Personal details
- Born: August 15, 1537 Izaku Castle
- Died: August 25, 1592 (aged 55) Ryugamizu, Kagoshima
- Relations: Shimazu Takahisa (father) Shimazu Yoshihisa (brother) Shimazu Yoshihiro (brother) Shimazu Iehisa (brother)

Military service
- Allegiance: Shimazu clan
- Unit: Shimazu clan
- Battles/wars: Siege of Takabaru (1576) Battle of Mimigawa (1578) Siege of Minamata (1581) Siege of Iwaya Castle (1585) Kyūshū campaign (1587)

= Shimazu Toshihisa =

Japanese General (1537-1592)

Shimazu Toshihisa (島津 歳久) was a Japanese samurai of the Azuchi-Momoyama period, He called 'Saemon no kami'. he was a third son of Shimazu Takahisa, who served as a general officer and senior retainer of the Shimazu clan of Satsuma Province.

Toshihisa was known as a rare "Resourceful General", He was in a key position to determine the policies of Shimazu's army as a general officer responsible for war strategies.
He was fought in the Siege of Takabaru (1576), Battle of Mimigawa (1578), Siege of Minamata Castle (1581) during Shimazu clan campaign to conquer Kyūshū and also the commander of Shimazu clan against Toyotomi Hideyoshi, when Hideyoshi invaded Kyushu (1587). He didn't surrender to Hideyoshi and kept on fighting even after his brother Yoshihisa surrendered.

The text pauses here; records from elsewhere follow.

(** * The Google Chat -> OpenWebUI webhook relay ([bot.py])

    A shallow embedding of the [webhook] handler of [bot.py]: the values the
    handler sees are parsed JSON documents, the process-wide dictionary
    [chat_sessions] is a finite map, the two outgoing [requests.post] calls
    and the PyJWT verification are answered by an explicit [world], and the
    handler runs in a state-and-exception monad whose state is the session
    dictionary together with the log of backend calls issued so far.

    Logging ([app.logger]) has no effect on the response or on the session
    dictionary and is left out.  JSON numbers are integers. *)

From Stdlib Require Import ZArith Ascii String List Bool DecimalString.
From stdpp Require Import base option strings list gmap.

Local Open Scope string_scope.
Local Open Scope list_scope.
Local Open Scope Z_scope.
Set Warnings "-register-all".

(** ** Parsed JSON documents, as Python values *)

Inductive json : Type :=
| JNull
| JBool (b : bool)
| JNum (n : Z)
| JStr (s : string)
| JArr (items : list json)
| JObj (fields : list (string * json)).

(** The exceptions the handler can let escape. *)
Inductive exn : Type :=
| BadRequest        (* request.get_json() on a body that is not JSON;
                       Flask turns this one into a 400 answer *)
| AttributeError    (* .get on a value that is not a dict *)
| TypeError         (* unhashable dictionary key, bad operand of [in], bad index *)
| KeyError
| JSONDecodeError.  (* resp.json() on a body that is not JSON *)

Inductive result (A : Type) : Type :=
| Ok (a : A)
| Raise (e : exn).
Arguments Ok {A} a.
Arguments Raise {A} e.

Module Py.

(** Python truthiness, as used by [not x] and [x or y]. *)
Definition truthy (v : json) : bool :=
  match v with
  | JNull => false
  | JBool b => b
  | JNum n => negb (n =? 0)
  | JStr s => negb (String.eqb s "")
  | JArr items => match items with [] => false | _ => true end
  | JObj fields => match fields with [] => false | _ => true end
  end.

(** Lookup in a parsed JSON object.  The parser keeps one entry per key;
    on an association list the first entry of a key is the one found. *)
Fixpoint assoc (k : string) (fields : list (string * json)) : option json :=
  match fields with
  | [] => None
  | (k', v) :: rest => if String.eqb k k' then Some v else assoc k rest
  end.

(** [d.get(k, dflt)]: only a dict has the method. *)
Definition get (d : json) (k : string) (dflt : json) : result json :=
  match d with
  | JObj fields => Ok (default dflt (assoc k fields))
  | _ => Raise AttributeError
  end.

(** [v == s] for a string literal [s]. *)
Definition eq_str (v : json) (s : string) : bool :=
  match v with
  | JStr s' => String.eqb s' s
  | _ => false
  end.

Later in 1592, at the time of uprising against Hideyoshi, the incident at Taihei-ji Temple was raised as an issue; this led Hideyoshi to issue an order to track down and kill Toshihisa which made him commit suicide by seppuku at Ryugamizu. After his death, a legitimate son of his adopted son, Shimazu Tadachika, Tsunehisa, inherited his position.